Hori N, Tsukamoto G, Imamura A, Ohashi M, Saito T, Yoshino K
New Drug Research Laboratories, Kanebo, Ltd., Osaka, Japan.
Chem Pharm Bull (Tokyo). 1992 Sep;40(9):2387-90. doi: 10.1248/cpb.40.2387.
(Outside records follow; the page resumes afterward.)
Lemma safe_start {E} policy request : fresh policy ->
  safe (Env := Env) (E := E) (consult policy (policy_start request))
    (fun '(r, policy) => r <> Panic /\ forall action, r = Ok action -> consulted request action policy /\
       forall identity, action = Act_Accept identity -> granted request identity).
Proof using Total.
  intros Hf env. unfold consult. pose proof (start_total request policy (senv_world env)) as Hp.
  destruct (policy_start request policy (senv_world env)) as [[action|e|] [p w]] eqn:Er; cbn in *; try done.
  split; [done|]. intros ? [= <-]. split; [exact (consulted_start _ _ _ _ _ _ _ Hf Er)|].
  intros identity ->. left. exists policy, (senv_world env). now rewrite Er.
Qed.

Lemma safe_with_live {T A} {Ph : Type} {P : Ph} {C} (c : Conn T P C) (m : M Env io_error A) (Φ : A -> Prop) :
  safe m Φ -> safe (with_live (TlsErr := TlsErr) (AuthError := AuthError) c m) Φ.
Proof.
  intros Hm. eapply safe_bind; [apply safe_outcome, Hm|]. intros [a|e|] Ha; [now apply safe_ret|apply safe_dropping|done].
Qed.

Lemma safe_encode m : safe (Env := Env) (of_result (BackendMessage_to_frame m)) (fun _ => True).
Proof. apply safe_result; [apply BackendMessage_to_frame_no_panic|done]. Qed.

Lemma safe_intercept_backend context frame :
  safe (Env := Env) (intercept_server_backend context frame) (fun _ => True).
Proof.
  eapply (safe_bind _ _ (fun _ => True)); [apply safe_result; [apply Backend_decode_no_panic|done]|]. intros m _.
  eapply safe_bind; [apply safe_on_hook|]. intros m' _. apply safe_encode.
Qed.

Section Exchanges.
Context {I : Type} `{AsyncIo I} (Q : I -> Prop) `{!StreamStable Q} `{!StreamTotal I} (fuel : nat).
Abbreviation C P := (Conn (Buffered I) P Pristine).
Abbreviation alive := (holds Q (fun _ => True)).

Lemma safe_flush_or_abort {Ph : Type} {P : Ph} (c : C P) : alive c ->
  safe (flush_or_abort fuel c : Accept (C P)) alive.
Proof using StreamStable0 StreamTotal0.
  intros Hc. eapply safe_bind; [apply (safe_or_abort Q), Hc; apply (keeps_flush Q)|]. intros [[] c'] Hc'. now apply safe_ret.
Qed.
Lemma safe_push_or_abort {Ph : Type} {P : Ph} (c : C P) frame : alive c ->
  safe (push_or_abort c frame : Accept (C P)) alive.
Proof using StreamStable0 StreamTotal0.
  intros Hc. eapply safe_bind; [apply (safe_or_abort Q), Hc; apply (keeps_push Q)|]. intros [[] c'] Hc'. now apply safe_ret.
Qed.
Lemma safe_challenge {Ph : Type} {P : Ph} context (c : C P) frame : alive c ->
  safe (challenge fuel context c frame : Accept (C P * FrontendMessage)) (fun '(c, _) => alive c).
Proof using StreamStable0 StreamTotal0.
  intros Hc. eapply safe_bind; [apply safe_with_live, safe_intercept_backend|]. intros f _.
  eapply safe_bind; [apply safe_push_or_abort, Hc|]. intros c1 Hc1.
  eapply safe_bind; [apply safe_flush_or_abort, Hc1|]. intros c2 Hc2.
  eapply (safe_bind _ _ (fun '(c, _) => alive c)).
  { eapply safe_bind; [apply (safe_or_abort Q), Hc2; apply (keeps_frontend Q)|]. intros [m c3] Hc3. now apply safe_ret. }
  intros [c4 wire] Hc4. eapply safe_bind; [apply safe_on_hook|]. intros wire' _. now apply safe_ret.
Qed.

(** A request of the server, and its encoding. *)
Lemma safe_request {P P' : SAP.t} (c : C P) (frame : io Frame) : frame <> Panic -> alive c ->
  safe (wrap_error Accept_Io (of_result (transition_with_frame (Q := P') c frame)) : Accept (C P' * Frame)) (fun '(c, _) => alive c).
Proof.
  intros Hf Hc. apply safe_wrap, safe_result; destruct Hc as (b & Hb & Hq); unfold transition_with_frame;
    destruct frame; try done; unfold into_transport; rewrite ?Hb; try done.
  intros [] [= <- <-]. exists b. done.
Qed.

(** The result of an exchange. *)
Definition authenticated (request : ServerAuthenticationRequest Peer) (r : C SAP.ServerAuth * Identity * option Frame) : Prop :=
  alive r.1.1 /\ granted request r.1.2.
#[export] Instance script_like : ScriptLike Script.
Proof.
  refine {| embed s := s |}; intros; unfold delegate;
    [destruct (poll_read s)|destruct (poll_write o s)|destruct (poll_flush s)]; done.
Defined.
#[export] Instance plain_like `{TlsLibrary} : ScriptLike (ClientTransport Script) := {|
  embed := CT_Plain; embed_read s := eq_refl; embed_write o s := eq_refl; embed_flush s := eq_refl
|}.

(** The bytes a script of reads delivers. *)
Definition input (rs : list (Poll bytes)) : bytes := concat (map (fun r => match r with Ready c => c | Pending => [] end) rs).
(** No read ends the stream early. *)
Definition open_reads (rs : list (Poll bytes)) : Prop := Forall (fun r => r <> Ready []) rs.

Section Streams.
Context {S : Type} `{ScriptLike S}.

(** A connection on a script: [incoming] is still to be read, [o] buffered,
    [written] sent, with at most [n] reads left. *)
Definition on_script {Ph : Type} {P : Ph} {C : Cleanliness} (codec : PgCodec) (max : Z) (d : Demux) (n : nat)
    (incoming o written : bytes) (c : Conn (Buffered S) P C) : Prop :=
  exists rs rl i, transport c = Some (mkBuffered (embed (mkScript rs [] rl written)) o i codec max d) /\
    open_reads rs /\ (length rs <= n)%nat /\ i ++ input rs = incoming.

Context {Ph : Type} {P : Ph} {C : Cleanliness} (codec : PgCodec) (max : Z) (n : nat).
Implicit Types (c : Conn (Buffered S) P C) (d : Demux) (incoming o written : bytes).

Lemma script_transition {Ph' : Type} {P' : Ph'} {C'} d incoming o written c :
  on_script codec max d n incoming o written c ->
  on_script codec max d n incoming o written (transition (P' := P') (C' := C') c).
Proof. done. Qed.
A series of 2-(4-methylphenyl)benzothiazoles was synthesized and evaluated using an adjuvant-induced arthritic rat model. This class of desired compounds affecting the immune response was found using hemagglutination assay. 4-Acetoxy-2-(4-methylphenyl)benzothiazole (7m), KB-2683, was most potent in the adjuvant-induced arthritic rat model and selected for further evaluation. In contrast to nonsteroidal antiinflammatory drugs, compound 7m showed no antiinflammatory or analgesic activities. It did, however, show an immunomodulatory activity in enhanced delayed type hypersensitivity.
合成了一系列2-(4-甲基苯基)苯并噻唑,并使用佐剂诱导的关节炎大鼠模型进行评估。通过血凝试验发现了这类影响免疫反应的目标化合物。4-乙酰氧基-2-(4-甲基苯基)苯并噻唑(7m),即KB-2683,在佐剂诱导的关节炎大鼠模型中活性最强,并被选作进一步评估。与非甾体抗炎药不同,化合物7m没有抗炎或镇痛活性。然而,它在增强的迟发型超敏反应中显示出免疫调节活性。